La larghezza media tra i filari si dovrà attestare tra 1,60 e 2 metri; tali distanze annullano i fenomeni di competizione radicale dei quali si è parlato, per cui la possibilità di restringere le distanze tra i filari avrà positive ripercussioni sulla quantità di uva prodotta per ettaro, piuttosto che sulla qualità, che si correla invece con la distanza sulla fila.

Meccanizzazione delle attività colturali e qualità delle produzioni rappresentano dunque il presente e il futuro di una viticoltura “vincente”, che possa essere competitiva sui mercati europei ed extracontinentali; gli indirizzi di politica agricola comune (PAC) incentivano questa strada: nell’ambito dell’organizzazione comune di mercato (OCM) del settore vitivinicolo, oggi inglobata nell’OCM Unica per il settore agricolo (Reg. n. 1234/2007), è previsto un premio per la “ristrutturazione dei vigneti” (articolo 11 del regolamento (CE) n. 479/08 del Consiglio e dagli articoli 6, 7, 8 e 9 del regolamento (CE) n. 555/08 della Commissione); tale premio, già presente nella vecchia OCM vino (Reg. CE 1493/99) è stato riproposto dalla Commissione nell’ambito delle misure di sostegno a carattere strutturale.

Viene demandato agli assessorati regionali delle attività a­gricole l’onere di stilare i bandi e di individua­re i parametri spe­cifici, per i quali assegnare un punteggio, al fine di stilare le graduatorie di assegnazione dei premi, ma il Regolamento fornisce le linee guida: “i viticoltori in regola con la normativa comunitaria possono ristrutturare i vigneti esistenti per predisporli alla meccanizzazione e per ottenere un miglioramento qualitativo delle produzioni”, la Regione Veneto, qui riportata a titolo di esempio, ma molte altre sono le regioni che hanno agito allo stesso modo, individua tra i possibili strumenti anche la “trasformazione di un vigneto dalla forma di allevamento esistente in una più idonea alla produzione di qualità e l’eventuale infittimento nel filare e tra le file” (Piano regionale di ristrutturazione e di riconversione dei vigneti; Regione Veneto - 2011).

Si riconosce pertanto una valenza qualitativa all’infittimento degli impianti e si elargiscono aiuti affinché i viticoltori diminuiscano le distanze tra le piante, sia sulla fila che tra i filari: ciò si pone in netta contrapposizione con le conseguenze che il regolamento emissioni Non Road Mobile Machinery potrebbe implicare sull’ingombro delle trattrici per vigneto, le cui dimensioni, e in particolar modo la larghezza, potrebbero aumentare a seguito dell’inserimento del dispositivo per il post-trattamento dei gas combusti.
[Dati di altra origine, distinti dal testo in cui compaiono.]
Lemma sync_batch_end path p t l w :
  disk w !! path = Some (p ++ t) ->
  wp panics (sync_batch path (len p)) (fun r s' => later w (snd s') /\ fst s' = l /\
    match r with
    | Ok _ => disk (snd s') = disk w
    | Err e => (disk (snd s') = disk w \/ disk (snd s') = <[path := p]> (disk w)) /\ ~ faultless w
    end) (l, w).
Proof.
  intros Hd. unfold sync_batch. apply wp_getl_then.
  destruct (flush_interval_ms (config l) =? 0)%N; [|by apply wp_ok; split; [apply later_refl|]].
  eapply wp_try_fs_then; [apply wp_nop, _|]. intros [[]|e] w1 (Hl1 & Hd1 & Hr1); [by apply wp_ok|].
  eapply wp_try_fs_then; [apply (wp_cut path p t); by rewrite Hd1|].
  intros r w2 (Hl2 & _ & Hd2). apply wp_err. rewrite Hd1 in Hd2.
  split; [by eapply later_trans|]. split; [done|]. split; [destruct r; auto|by eapply io_error_never].
Qed.

(** A log that is still clean and has no more records in its active segment. *)
Definition unchanged (l : SegmentLog) (h : list LogEntry) (k : N) (s' : SegmentLog * World) : Prop :=
  clean oc s' h k /\ active_records (fst s') = active_records l /\ config (fst s') = config l.
(** A record was read, up to [new_pos]. *)
Definition deliver (file : Handle) (new_pos : N) (is_active : bool) (entry : LogEntry) : SM Turn :=
  r <- mtry (io fs_nop) ;;
  match r with
  | Err e => terminal e
  | Ok _ =>
      mods (set_file (Some (file, new_pos, is_active))) ;;;
      s <- gets ;;
      let next := sub_next_offset s in
      if (as_u64 (offset entry) <? next)%N && is_active then mok Continue else
      if negb (as_u64 (offset entry) =? next)%N then
        terminal (Corrupted ("subscription offset mismatch: expected " +:+ pretty next +:+ ", got " +:+
                             pretty (as_u64 (offset entry))))
      else
        n <- mopt (add64 overflow_checks next 1) ;;
        mods (set_next n) ;;;
        mok (Return (Ok entry))
  end.

Definition read_turn (file : Handle) (byte_pos : N) (is_active : bool) : SM Turn :=
  r <- mtry (io (read_handle_record file byte_pos)) ;;
  match r with
  | Ok (entry, new_pos) => deliver file new_pos is_active entry
  | Err e =>
      if is_sentinel e then next_segment
      else if is_eof e then
        if is_active then mok Await
        else terminal (Corrupted ("unexpected EOF on closed segment at byte position " +:+ pretty byte_pos))
      else terminal e
  end.

(** The file is opened if there is none. *)
Definition ensure_open : SM (result () StorageError) :=
  s <- gets ;;
  match current_file s with
  | Some _ => mok (Ok ())
  | None =>
      r <- mtry (io (open_to_offset (sub_next_offset s))) ;;
      match r with
      | Ok (Some f) => mods (set_file (Some f)) ;;; mok (Ok ())
      | Ok None => mok (Ok ())
      | Err e => mok (Err e)
      end
  end.

Definition turn : SM Turn :=
  r <- ensure_open ;;
  match r with
  | Err e => terminal e
  | Ok _ =>
      s <- gets ;;
      match current_file s with
      | Some (file, byte_pos, is_active) => read_turn file byte_pos is_active
      | None => mok Await
      end
  end.

(** A poll of the future: [Pending] waits for [notify_waiters] and then starts
    the loop again. *)
Inductive Poll :=
  | Pending
  | Ready (r : option (result LogEntry StorageError)).

(** [None] is out of fuel. *)
Fixpoint next_loop (fuel : nat) : SM (option Poll) :=
  match fuel with
  | O => mok None
  | S fuel =>
      t <- turn ;;
      match t with
      | Continue => next_loop fuel
      | Await => mok (Some Pending)
      | Return r => mok (Some (Ready (Some r)))
      end
  end.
Si assisterebbe ad un inaudito controsenso: da una parte l’UE elargisce fondi affinché vengano diminuite le distanze tra i filari, dall’altra nega agli stessi viticoltori la possibilità di poter disporre di macchine delle dimensioni corrette per poter agilmente muoversi tra quelle viti, che la stessa Europa ha contribuito a disporre in campo.

L’auspicio è che la Commissione Europea conceda ai costruttori di trattori “stretti” per vigneto un rinvio dei termini di applicazione della normativa poiché li costringerebbe ad aumentare non solo le dimensioni ma anche i prezzi dei macchinari; alla luce degli indirizzi forniti dalla PAC, non sarebbe corretto, ne tantomeno economicamente sostenibile, chiedere ai viticoltori di applicare delle modifiche alle densità di impianto nei loro vigneti, si finirebbe per ottenere una doppia sconfitta: gli agricoltori manterrebbero i macchinari obsoleti ma delle giuste dimensioni nel proprio parco macchine e di conseguenza ci si allontanerebbe dallo scopo che la normativa motori si prefigge: un abbattimento delle emissioni inquinanti.